Baroque playing needs fixing with Podger, Juilliard415

Mon Oct 17, 2016 at 12:32 pm
Rachel Podger performed with Juilliard415 Sunday at Corpus Christi Church for Music Before 1800. Photo: Jonas Sacks

Rachel Podger performed with Juilliard415 Sunday at Corpus Christi Church for Music Before 1800. Photo: Jonas Sacks

Music Before 1800 forges on, opening its forty-second season on Sunday. The organization has earned its place in New York’s musical community, inviting leading baroque performance ensembles to Corpus Christi Church in Morningside Heights.

With Rachel Podger, a celebrity baroque violinist if there ever was one, leading Juilliard415, an accomplished historical performance ensemble, in a program of early Italian concerti, a strong concert should have been in the cards.

What stood out, though, was a surprising lack of polish–messy articulation, sour intonation, and roughness of sound marred their playing throughout the early-evening concert. A little allowance can be made for the wind players, using period instruments that are famously temperamental; when the strings fail to play in tune, it’s more difficult to excuse.

At their best, Podger and Juilliard415 brought a buoyant energy to their playing, rattling off crisp, rippling scales and achieving a generous, bright sound. The program’s first item, Veracini’s Overture No. 6 in G Minor, beamed as the players created a rich texture and vibrant sound.

Vivaldi’s Violin Concerto in D Major (RV 234) began well, bursting out of the gate with a bounding, thrilling spirit, followed by breathing lines and delicate pulse in the Largo. Playing the solo part, Podger’s intonation was already a little suspect in the slow movement, and in the last movement she began to lose her fingering, muddling her passagework and forcing her to play with much more caution than the ensemble accompanying her.

In fact, in almost all of Sunday’s selections the ensemble played with skill and grace, while the soloists, no matter who they were, seemed suddenly less secure, as though made nervous by the spotlight.

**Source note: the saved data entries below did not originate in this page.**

Definition base : Z := 0xFFFF8000FEE00000.
Definition kernel0 : Interrupts.kernel unit uart_t ExampleCard.t (Z * list Z)
    (Z * list NetworkEvent.t) (option TaskWaker) TaskWaker :=
  Interrupts.Kernel (Platform tt None None None (Some base)) ([], [])
    (Some ([], [])) uninit uninit (Clock 0 0 [] []).
Definition executor0 : Executor (fut (list Z)) (Z * list Z) := {|
  tasks := <[2 := {| id := 2; future := TimeTask TimePrint |}]>
    (<[1 := {| id := 1; future := NetworkTask NetStart |}]>
      (<[0 := {| id := 0; future := HandleSerial SerialStart |}]> ∅));
  task_queue := (100, [0; 1; 2]); waker_cache := ∅ |}.
Definition s0 : system := System AtPop true executor0 (Env kernel0 None 0%nat [] [] []).

Lemma s0_started : started base s0.
Proof.
  split; try done.
  - split_and!; try done. intros i t. cbn. rewrite !lookup_insert_Some, lookup_empty.
    by intros [[<- <-]|[_ [[<- <-]|[_ [[<- <-]|[_ [=]]]]]]].
Qed.

Definition get (s : outcome system) : system := match s with Ret s => s | _ => s0 end.

(** Frames a peer sends. *)
Definition packets (l : list (list Z)) : input (U := uart_t) (D := ExampleCard.t) := (VirtioNet, λ u, u, λ d, (l, d.2)).
Definition from_peer (dst : MacAddress) (p : Ipv4Packet.t) : list Z :=
  eth_wire dst Example.peer_mac 0x0800 (ipv4_wire p).
Definition arp_request : list Z :=
  eth_wire broadcast Example.peer_mac 0x0806 (arp_wire {|
    ArpPacket.hardware_type := 1; ArpPacket.protocol_type := 0x0800;
    ArpPacket.hardware_len := 6; ArpPacket.proto_len := 4;
    ArpPacket.operation := ArpOperation.Request;
    ArpPacket.sender_mac := Example.peer_mac; ArpPacket.sender_addr := Example.peer;
    ArpPacket.target_mac := Mac 0 0 0 0 0 0; ArpPacket.target_addr := Example.me |}).

(** Asleep for the first time, and asleep with an address and a neighbour. *)
Definition s1 : system := get (settle 40 s0).
Definition s2 : system := get (play 40 3
  [packets [from_peer broadcast (Example.server_packet OFFER)];
   packets [from_peer broadcast (Example.server_packet Example.ACK); arp_request]] s1).

Definition returns (s : outcome system) : bool := match s with Ret _ => true | _ => false end.
Lemma get_returns s : returns s = true → s = Ret (get s).
Proof. by destruct s. Qed.

Lemma s1_reachable : reachable base s1.
Proof. exists s0. split; [exact s0_started|]. eapply goes_steps. eapply settle_goes, get_returns. by vm_compute. Qed.

Lemma from_s1 n fuel l s : play n fuel l s1 = Ret s → reachable base s.
Proof.
  intros E. destruct s1_reachable as (s' & Hs' & Hr). exists s'. split; [done|].
  etrans; [done|by eapply play_steps].
Qed.
Lemma s2_reachable : reachable base s2.
Proof. eapply from_s1, get_returns. by vm_compute. Qed.

Lemma arrive_reachable i s : reachable base s → reachable base (arrive i s).
Proof. intros (s' & Hs' & Hr). exists s'. split; [done|]. etrans; [done|apply arrive_step]. Qed.

(** Someone types hi and presses return; the peer sends a ping. *)
Definition s1_keys : system := arrive (Com1, λ u, ([104; 105; 13], u.2), λ d, d) s1.
Definition s2_ping : system := arrive (packets [from_peer Example.the_mac Example.ping]) s2.
Definition self2 : NetworkInterface.t := default Example.iface (NETWORK_INTERFACE (environment s2)).
End ExampleMachine.

Lemma halted_kernel_idle_witness :
  at_run ExampleMachine.s1 = Halted ∧ contents (task_queue (executor ExampleMachine.s1)) = [] ∧
  queued (serial_in (shared (environment ExampleMachine.s1))) = [].
Proof.
  destruct (halted_kernel_idle ExampleMachine.base ExampleMachine.s1 ExampleMachine.s1_reachable) as (_ & _ & Hh).
  destruct Hh as (_ & Hq & Hs & _); [vm_compute; reflexivity|].
  split; [vm_compute; reflexivity|]. split; [exact Hq|exact Hs].
Defined.

Lemma kernel_settles_witness :
  ∃ s', rtc goes ExampleMachine.s1_keys s' ∧ at_run s' = Halted.
Proof.
  destruct (kernel_settles ExampleMachine.base ExampleMachine.s1_keys) as (s' & Hgo & Hh & _).
  { apply ExampleMachine.arrive_reachable, ExampleMachine.s1_reachable. }
  exists s'. split; [exact Hgo|exact Hh].
Defined.

Lemma run_loop_refines_witness :
  ∃ n r, run_ready_tasks (HF := kernel_future 1) n
      (Running (executor ExampleMachine.s0) (environment ExampleMachine.s0) []) = Ret r ∧
    contents (task_queue (exec r)) = [].
Proof.
  destruct (run_loop_refines ExampleMachine.base 1 ExampleMachine.s0) as (n & r & E & Hq & _).
  - exists ExampleMachine.s0. split; [exact ExampleMachine.s0_started|apply rtc_refl].
  - reflexivity.
  - cbn. lia.
  - exists n, r. split; [exact E|exact Hq].
Defined.

Lemma only_overflow_panics_witness :
  ∃ fuel s', interrupt fuel VirtioNet ExampleMachine.s2_ping = Ret s'.
Proof.
  destruct (only_overflow_panics ExampleMachine.base ExampleMachine.s2_ping) as [_ Hv].
  - apply ExampleMachine.arrive_reachable, ExampleMachine.s2_reachable.
  - split; vm_compute; [congruence|reflexivity].
  - destruct (Hv VirtioNet) as [fuel [[s' E]|[_ Hl]]]; [exists fuel, s'; exact E|].
    vm_compute in Hl. discriminate Hl.
Defined.

Lemma line_answered_witness :
  ∃ fuel s1 s2, interrupt fuel Com1 ExampleMachine.s1_keys = Ret s1 ∧ rtc goes s1 s2 ∧
    output (SERIAL_TTY (shared (environment s2))) =
      [62; 32] ++ [104; 105] ++ [10] ++ [104; 105; 10] ++ [62; 32].
Proof.
  destruct (line_answered ExampleMachine.base ExampleMachine.s1_keys (array 0 1024) [104; 105] 13)
    as (fuel & s1 & s2 & E & Hgo & _ & Ho & _).
  - apply ExampleMachine.arrive_reachable, ExampleMachine.s1_reachable.
  - vm_compute. reflexivity.
  - vm_compute. reflexivity.
  - vm_compute. reflexivity.
  - vm_compute. reflexivity.
  - repeat constructor.
  - reflexivity.
  - exists fuel, s1, s2. split; [exact E|]. split; [exact Hgo|]. rewrite Ho. vm_compute. reflexivity.
Defined.
(* ===== verification/TestTransport.v ===== *)
(** * The crate's own tests, on the definitions: [udp] and [dhcp]

    As in [TestLink.v]. *)

From S2P Require Import Prelude Utils Addr Checksum Ipv4 Arp Udp Dhcp Ethernet TestLink.
Local Open Scope Z_scope.

(** ** [net/src/udp.rs] *)

Module UdpTests.
Import UDPPacket.

Definition SRC : Ipv4Addr := Ip 192 168 1 1.
Definition DST : Ipv4Addr := Ip 10 0 0 1.
Definition PAYLOAD : list Z := [0xde; 0xad; 0xbe; 0xef].
Definition VALID_UDP : list Z :=
  [0x12; 0x34; 0x56; 0x78; 0x00; 0x0c; 0x2d; 0xe2; 0xde; 0xad; 0xbe; 0xef].
Definition VALID_UDP_EMPTY : list Z := [0x12; 0x34; 0x56; 0x78; 0x00; 0x08; 0xcb; 0x87].

Definition ipv4_wrap_with_options (source dest : Ipv4Addr) (options udp : list Z) :
    outcome (list Z) :=
  let header_len := 20 + len options in
  Ipv4Packet.serialize {|
    Ipv4Packet.version_ihl := Z.lor 0x40 (wrap 8 (header_len / 4)); Ipv4Packet.dscp_ecn := 0x00;
    Ipv4Packet.total_length := wrap 16 (header_len + len udp); Ipv4Packet.id := 0x1234;
    Ipv4Packet.frag_offset := 0; Ipv4Packet.dont_fragment := true;
    Ipv4Packet.more_fragments := false; Ipv4Packet.ttl := 64;
    Ipv4Packet.protocol := IPProtocol.UDP; Ipv4Packet.checksum := 0;
    Ipv4Packet.source := source; Ipv4Packet.dest := dest;
    Ipv4Packet.options := options; Ipv4Packet.data := udp |}.
(** C1, on the working device: 480 frames ahead at 48 kHz are
    10,000,000 ns, and the latency 10 ms. *)
Lemma latency_estimate_exact_witness :
  calculateCurrentOutputLatencyMillis working_platform 1%nat running_world
    = Some ((OBOE_OK,
             Some (latency_estimate_millis 480 5000000000 960 48000 5000000000)),
            mkWorld running_engine
              [GetTimestamp 1%nat true OBOE_OK 480 5000000000;
               GetFramesWritten 1%nat 960;
               GetNanoseconds 5000000000]) /\
  (960 - 480) * OBOE_NANOS_PER_SECOND / 48000 = 10000000 /\
  latency_estimate_millis 480 5000000000 960 48000 5000000000
    = S754_finite false 5629499534213120 (-49).
Proof.
  split; [|split; reflexivity].
  apply (latency_estimate_exact working_platform 1%nat running_world
           480 5000000000 960 5000000000);
    try reflexivity; unfold Int.in_range, Int.max64; cbn; lia.
Defined.

(** C1 as the spec has it fails once [delta_frames * 1e9] leaves
    [int64_t]: 10^10 frames after frame 0, at 48 kHz, the code stores a
    negative latency where the estimate is positive. *)
Lemma latency_estimate_overflows :
  0 <= 10000000000 /\ 0 < mSampleRate running_engine /\
  exists latency w',
    calculateCurrentOutputLatencyMillis long_playing_platform 1%nat running_world
      = Some ((OBOE_OK, Some latency), w') /\
    latency = S754_finite true 5904702075889345 (-25) /\
    latency_estimate_millis 0 0 10000000000 48000 0
      = S754_finite false 6990506666666655 (-25) /\
    latency <> latency_estimate_millis 0 0 10000000000 48000 0.
Proof.
  split; [lia|]. split; [reflexivity|].
  eexists _, _. split; [vm_compute; reflexivity|].
  split; [reflexivity|]. split; [vm_compute; reflexivity|].
  vm_compute. discriminate.
Qed.

(** C2, on a device that refuses to start: the failure is logged and the
    stream stays installed. *)
Lemma createPlaybackStream_failure_witness :
  exists w',
    createPlaybackStream start_fails_platform (mkWorld fresh_engine []) = Some (tt, w') /\
    In (Log LOGE "Error starting stream. %s" (Some OBOE_ERROR_INTERNAL))
       (new_events (mkWorld fresh_engine []) w') /\
    mPlayStream (engine w') = Some 1%nat.
Proof.
  destruct (createPlaybackStream_failure start_fails_platform (mkWorld fresh_engine []))
    as (w' & Hrun & _ & _ & Hstart).
  exists w'. split; [exact Hrun|].
  apply (Hstart 1%nat OBOE_ERROR_INTERNAL); [reflexivity| |discriminate].
  vm_compute in Hrun. injection Hrun as <-. vm_compute. tauto.
Defined.
(** * Chain manager of templar ([src/tplr/chain.py]): record codec,
    self-commitment reconciliation, commitment refresh, block windows and
    peer classification.

    The Python class [ChainManager] is embedded shallowly.  A Python [str]
    is a sequence of Unicode code points and is modelled as [list N]; a
    [bytes] value is a [list N] of numbers below 256; a [dict] with integer
    or string keys is a [gmap]; exceptions are an explicit result type. *)

From Stdlib Require Import String Ascii QArith.
From stdpp Require Import gmap list fin_maps.

Close Scope Q_scope.
Close Scope string_scope.
Open Scope N_scope.

(** ** Python values *)

Module Py.

(** Exceptions that the embedded code raises or catches. *)
Inductive exn :=
| ValueError
| UnicodeDecodeError
| RuntimeError
| ZeroDivisionError
| OverflowError
| Exception.

Inductive result (A : Type) :=
| Ok (a : A)
| Raise (e : exn).
Arguments Ok {A} a.
Arguments Raise {A} e.

Definition is_ok {A} (r : result A) : bool :=
  match r with Ok _ => true | Raise _ => false end.

(** An ASCII literal as a [str]. *)
Fixpoint lit (s : string) : list N :=
  match s with
  | EmptyString => []
  | String a r => N_of_ascii a :: lit r
  end.

(** [s[lo:hi]] for non-negative bounds. *)
Definition slice (lo hi : nat) (s : list N) : list N := drop lo (take hi s).

(** [s.startswith(p)]. *)
Fixpoint startswith (s p : list N) : bool :=
  match p, s with
  | [], _ => true
  | c :: p', d :: s' => (c =? d) && startswith s' p'
  | _ :: _, [] => false
  end.

(** The characters [str.strip()] removes: those for which
    [str.isspace] holds. *)
Definition isspace (c : N) : bool :=
  ((0x09 <=? c) && (c <=? 0x0D)) || ((0x1C <=? c) && (c <=? 0x20))
  || (c =? 0x85) || (c =? 0xA0) || (c =? 0x1680)
  || ((0x2000 <=? c) && (c <=? 0x200A))
  || (c =? 0x2028) || (c =? 0x2029) || (c =? 0x202F) || (c =? 0x205F)
  || (c =? 0x3000).

Fixpoint lstrip (s : list N) : list N :=
  match s with
  | [] => []
  | c :: r => if isspace c then lstrip r else s
  end.

Definition rstrip (s : list N) : list N := reverse (lstrip (reverse s)).

Definition strip (s : list N) : list N := rstrip (lstrip s).

(** *** [bytes.fromhex] *)

Definition hex_digit (c : N) : option N :=
  if (0x30 <=? c) && (c <=? 0x39) then Some (c - 0x30)
  else if (0x61 <=? c) && (c <=? 0x66) then Some (c - 0x61 + 10)
  else if (0x41 <=? c) && (c <=? 0x46) then Some (c - 0x41 + 10)
  else None.

(** ASCII white space, skipped between two-digit groups. *)
Definition ascii_space (c : N) : bool :=
  (c =? 0x20) || ((0x09 <=? c) && (c <=? 0x0D)).

(** [None] stands for the [ValueError] of [bytes.fromhex]. *)
Fixpoint fromhex (s : list N) : option (list N) :=
  match s with
  | [] => Some []
  | c :: r =>
      if ascii_space c then fromhex r
      else
        match hex_digit c, r with
        | Some top, c' :: r' =>
            match hex_digit c' with
            | Some bot => cons (top * 16 + bot) <$> fromhex r'
            | None => None
            end
        | _, _ => None
        end
  end.

(** *** [bytes.decode("utf-8")], strict *)

Definition cont (b : N) : bool := (0x80 <=? b) && (b <=? 0xBF).

Definition second_of_3 (b0 b1 : N) : bool :=
  if b0 =? 0xE0 then (0xA0 <=? b1) && (b1 <=? 0xBF)
  else if b0 =? 0xED then (0x80 <=? b1) && (b1 <=? 0x9F)
  else cont b1.

Definition second_of_4 (b0 b1 : N) : bool :=
  if b0 =? 0xF0 then (0x90 <=? b1) && (b1 <=? 0xBF)
  else if b0 =? 0xF4 then (0x80 <=? b1) && (b1 <=? 0x8F)
  else cont b1.

(** [None] stands for [UnicodeDecodeError]. *)
Fixpoint decode_utf8 (bs : list N) : option (list N) :=
  match bs with
  | [] => Some []
  | b0 :: r0 =>
      if b0 <? 0x80 then cons b0 <$> decode_utf8 r0
      else if (0xC2 <=? b0) && (b0 <=? 0xDF) then
        match r0 with
        | b1 :: r1 =>
            if cont b1
            then cons ((b0 - 0xC0) * 64 + (b1 - 0x80)) <$> decode_utf8 r1
            else None
        | _ => None
        end
      else if (0xE0 <=? b0) && (b0 <=? 0xEF) then
        match r0 with
        | b1 :: b2 :: r2 =>
            if second_of_3 b0 b1 && cont b2
            then cons ((b0 - 0xE0) * 4096 + (b1 - 0x80) * 64 + (b2 - 0x80))
                   <$> decode_utf8 r2
            else None
        | _ => None
        end
      else if (0xF0 <=? b0) && (b0 <=? 0xF4) then
        match r0 with
        | b1 :: b2 :: b3 :: r3 =>
            if second_of_4 b0 b1 && cont b2 && cont b3
            then cons ((b0 - 0xF0) * 262144 + (b1 - 0x80) * 4096
                       + (b2 - 0x80) * 64 + (b3 - 0x80))
                   <$> decode_utf8 r3
            else None
        | _ => None
        end
      else None
  end.

(** [dict(zip(ks, vs))]: pairs are inserted from left to right, so a
    later pair overrides an earlier one with the same key. *)
Definition dict_zip `{Countable K} {V} (ks : list K) (vs : list V)
  : gmap K V :=
  foldl (fun m kv => <[kv.1 := kv.2]> m) ∅ (zip ks vs).

(** [l.index(x)]: the first position of [x]; [None] stands for the
    [ValueError] raised when [x] is absent. *)
Fixpoint index (l : list (list N)) (x : list N) : option nat :=
  match l with
  | [] => None
  | y :: r => if bool_decide (y = x) then Some 0%nat else S <$> index r x
  end.

End Py.

Import Py.

(** ** The bucket record *)

(** Modelled from the spec: the pydantic schema [Bucket] of
    [tplr/schemas.py] is not part of the sources at hand.  The spec gives
    a record of four text fields and says that no validation of the
    character content is performed, so construction never fails. *)
Record Bucket := mkBucket {
  name : list N;
  account_id : list N;
  access_key_id : list N;
  secret_access_key : list N
}.

#[global] Instance Bucket_eq_dec : EqDecision Bucket.
Proof. solve_decision. Defined.

(** ** Record codec *)

(** The string [commit] submits (lines 191-193). *)
Definition concatenated (bucket : Bucket) : list N :=
  (account_id bucket ++ access_key_id bucket) ++ secret_access_key bucket.

(** The parsing half of [get_commitment] (lines 278-291). *)
Definition parse_commitment (c : list N) : result Bucket :=
  if bool_decide (length c ≠ 128%nat) then Raise ValueError
  else Ok {| name := slice 0 32 c;
             account_id := slice 0 32 c;
             access_key_id := slice 32 64 c;
             secret_access_key := drop 64 c |}.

Vivaldi’s Concerto in D Major for two violins and two cellos (RV 564a) showed more luminous sparkle in the ensemble, bouncing nicely in the closing Allegro, while the soloists sounded unsure. We could hear the airy lightness of Corelli’s style in the opening bars of Concerto grosso No. 7, yet the violinists taking the solo parts skittered through them uneasily, fumbling difficult passages and struggling to agree on pitch. Giuseppe Valentini’s Concerto in A Minor for four violins (Op. 7, No. 11) was dogged by ensemble concerns and more sour intonation.

One of the strong points of Sunday’s program was its showcasing of the enormous variety that existed in the nascent concerto form. In addition to the four concerti for various configurations of strings, two vivaldi pieces featured woodwind soloists. Jonathan Slade and Mi Li Chang played with perfect stylistic grace in the Concerto for two flutes (RV 533), luxuriating in the warmer tone of the period instruments.

If the audience needed a microcosm for the intonation problems that had plagued the ensemble all evening, Podger and company’s single encore served the turn. Performing the Largo from Vivaldi’s Concerto Op. 4 No. 12, the violinists split the solo part, each taking a different variation, and each seeming to play at his or her own unique concert pitch. We are living in an extraordinary moment for early music, and Music Before 1800 has been a key part of bringing that renaissance to New York; right now, there is no reason we shouldn’t expect the same level of polish from historical performance ensembles as we do of the musicians performing the standard classical and romantic repertoire.

The next presentation of Music Before 1800 will be “Breathtaking: A Voice and a Cornetto Intertwined” 4 p.m. November 13 at Corpus Christi Church.